Implications for investments

Fidelity International’s core investment view remains defensive. Nonetheless, in an environment where attractive investment options appear scarce, pockets of opportunity and higher hopes for 2023 could be found in Asia.

Taosha Wang, Portfolio Manager, Multi Asset at Fidelity International, comments: “In a number of ways, Asia will be on a different path this winter. The region’s key economies serve as a useful diversifier that is insulated to a degree from the struggles facing Europe, with less inflationary headwinds. This implies more headroom for growth-oriented policies in the region, which differs from many other parts of the world where high inflation is forcing central banks to tighten financial conditions.

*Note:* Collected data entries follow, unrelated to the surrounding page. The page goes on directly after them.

Lemma swp_own (load : prog load_event TimelineLoadResult) s :
  mine s → (∀ s, swpl t load (λ r s', load_answer (Some r) s') s) →
  swpl t (own_load key f load) (λ a s', load_answer a s' ∧ announced s') s.
Proof.
  intros Hm Hload. apply swp_bind; [apply _|].
  eapply swp_mono; [|by apply (swp_frame _ _ _ _ _ _ _ (λ s, mine s)); [apply mine_rely|apply mine_step|..]]. clear s Hm. intros r s HI [Hr Hm].
  assert (∀ (a : option TimelineLoadResult) s, mine s → load_answer a s →
    swpl t (_ ← finish_owner key f; Ret a) (λ a s', load_answer a s' ∧ announced s') s) as Hfin.
  { intros a s' Hm' Ha. apply swp_bind; [apply _|].
    eapply swp_mono; [|apply (swp_frame _ _ _ _ _ _ _ (load_answer a));
      [by intros; eapply load_answer_rely|apply load_answer_step|done|by apply swp_finish]].
    intros [] s3 _ [??] s4 ??. split; [by eapply load_answer_rely|by eapply announced_rely]. }
  apply swp_trigger. intros s1 HR1 HI1. split; [done|]. intros dropped s2 Hx. simpl in Hx.
  pose proof (owner_rely _ _ _ _ _ HR1 Hm) as Hm1. pose proof (load_answer_rely _ _ _ _ HR1 Hr) as Hr1.
  destruct dropped; subst s2.
  { destruct (end_step t WentAway s1 HI1) as [? HG]. split_and!; [done|by intros; apply HG|].
    apply Hfin; [done|]. apply end_logged. }
  split_and!; [done..|].
  assert (∀ r', r' = r → r' ≠ Err RequestCancelled →
    swpl t (_ ← trigger (SetResult f r'); _ ← finish_owner key f; Ret (Some r))
      (λ a s', load_answer a s' ∧ announced s') s1) as Hset.
  { intros r' -> Hne. assert ((key, r) ∈ ld_log s1) as Hin by (destruct Hr1 as [[??]|[??]]; done).
    apply swp_trigger. intros s2 HR2 HI2. split; [done|]. intros x s3 Hx. simpl in Hx. subst s3.
    pose proof (owner_rely _ _ _ _ _ HR2 Hm1) as Hm2. pose proof (logged_rely _ _ _ _ HR2 Hin) as Hin2.
    destruct (result_step s2 r HI2 Hm2 Hin2 Hne) as [? HG]. split_and!; [done|by intros; apply HG|].
    apply Hfin; [done|by right]. }
  destruct r as [v|e]; [by apply Hset|].
  destruct e; try (by apply Hset). by apply Hfin.
Qed.
End own.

“Additionally, the 20th Party Congress in China could herald more policy certainty heading into 2023 and increased assertiveness in government stimulus. China has already eased various property policies in response to a soft housing market. That said, overhangs from zero-Covid policy in China, FX volatility due to dollar strength, and uncertainties related to the Bank of Japan’s (BoJ) yield curve control regime still warrant some caution. But overall, we are turning more positive on Asia.

“Overall, we remain defensive. With a tighter monetary policy required to combat inflation, we expect further weakness in risk assets. With growth slowing and real yields surging, we are conservatively positioned with an overweight to cash. Within equities, we prefer US equities to Europe, as Europe faces a uniquely negative economic outlook driven by energy prices. Nonetheless, we continue to identify thematic investment opportunities that can withstand the fluctuation in economic cycles. Renewables is an interesting example where we are seeing a long-term sustainable growth theme intersect with near-term demand from the ongoing inflation energy crisis.”